[Stored data entries]
(** X11: [issue] then [verify] for the same address, in whatever casing
    each: the identity is on record, and the signature is checked against
    the text [Login nonce: ] followed by the very nonce the [issue] call
    returned; the answer is 400 when recovery raises, 200 when the
    recovered address lowercases to the claimed one, and 401 otherwise. *)
Theorem issue_then_verify request1 request2 w A A' sig :
  issue_call request1 A -> A <> "" ->
  verify_call request2 A' sig -> truthy sig = true ->
  str_lower A' = str_lower A ->
  (get_nonce request1 w).1 =
    Returns {| content := [("nonce", JStr (fresh_nonce w))]; status := 200 |} /\
  verify_signature request2 (get_nonce request1 w).2 =
    match recover_message
            (encode_defunct ("Login nonce: " +:+ fresh_nonce w)) sig with
    | Raises e =>
        respond [("success", JBool false);
                 ("error", JStr ("Recover failed: " +:+ exn_str e))] 400
          (get_nonce request1 w).2
    | Returns r =>
        if String.eqb (str_lower r) (str_lower A) then
          respond [("success", JBool true); ("address", JStr (str_lower A))]
            200 (granted (str_lower A) (get_nonce request1 w).2)
        else
          respond [("success", JBool false); ("error", JStr "Invalid signature")]
            401 (get_nonce request1 w).2
    end.
Proof.
  intros Hc HA Hv Hs Hl.
  assert (A' <> "") as HA' by (by apply (same_lower_nonempty A)).
  rewrite (get_nonce_run _ _ _ Hc HA). split; [done|].
  rewrite (verify_signature_run _ _ _ _ Hv HA' Hs), Hl. simpl.
  by rewrite lookup_insert_eq.
Qed.

(** X12: for an identity on record whose nonce was never set, the text the
    signature is checked against is [Login nonce: None]; a signature that
    recovers over it to the claimed address is granted. *)
Theorem verify_signature_without_nonce request w A sig r :
  verify_call request A sig -> A <> "" -> truthy sig = true ->
  users w !! str_lower A = Some {| nonce := None |} ->
  recover_message (encode_defunct "Login nonce: None") sig = Returns r ->
  str_lower r = str_lower A ->
  verify_signature request w =
    respond [("success", JBool true); ("address", JStr (str_lower A))] 200
      (granted (str_lower A) w).
Proof.
  intros Hc HA Hs Hu Hr Hl.
  rewrite (verify_signature_run _ _ _ _ Hc HA Hs), Hu.
  change (recovered {| nonce := None |} sig)
    with (recover_message (encode_defunct "Login nonce: None") sig).
  rewrite Hr. by apply String.eqb_eq in Hl as ->.
Qed.

End Inputs.

(** ** The site as a whole *)

(** Two paths of one request read the same body, address and record. *)
Ltac same_inputs :=
  repeat match goal with
  | H1 : json_loads ?b = _, H2 : json_loads ?b = _ |- _ =>
      rewrite H1 in H2; simplify_eq
  | H1 : claimed ?d = _, H2 : claimed ?d = _ |- _ =>
      rewrite H1 in H2; simplify_eq
  | H1 : users ?w !! ?a = _, H2 : users ?w !! ?a = _ |- _ =>
      rewrite H1 in H2; simplify_eq
  | H1 : recovered ?p ?v = _, H2 : recovered ?p ?v = _ |- _ =>
      rewrite H1 in H2; simplify_eq
  end.

Section SiteFacts.

Context `{P : Platform}.

Lemma claimed_normal data a : claimed data = Returns a -> str_lower a = a.
Proof.
  destruct data; try discriminate. rewrite claimed_of_field.
  destruct (or_ _ _); try discriminate.
  intros [= <-]. apply str_lower_idem.
Qed.

Lemma issued_ok a w :
  a <> "" -> str_lower a = a -> site_ok w -> site_ok (issued a w).
Proof.
  intros Hne Hl [Hst Hse]. split.
  - intros k p. simpl. rewrite lookup_insert.
    case_decide as Hk; [|by apply Hst].
    intros [= <-]. subst k. split; [done|].
    eexists. split; [done|apply fresh_nonce_shaped].
  - intros k Hk. simpl in *. apply lookup_insert_is_Some.
    destruct (decide (a = k)); [by left|right]. split; [done|by apply Hse].
Qed.

Lemma granted_ok a p w :
  users w !! a = Some p -> site_ok w -> site_ok (granted a w).
Proof.
  intros Hu [Hst Hse]. destruct (Hst _ _ Hu) as [[Hne Hl] _]. split.
  - by apply (issued_ok a w Hne Hl).
  - intros k [= <-]. simpl. rewrite lookup_insert_eq. eauto.
Qed.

* **WORK TASK**
Lines containing the word "identity": copy every one of them from the records above.

* **REPLY**
    each: the identity is on record, and the signature is checked against
(** X12: for an identity on record whose nonce was never set, the text the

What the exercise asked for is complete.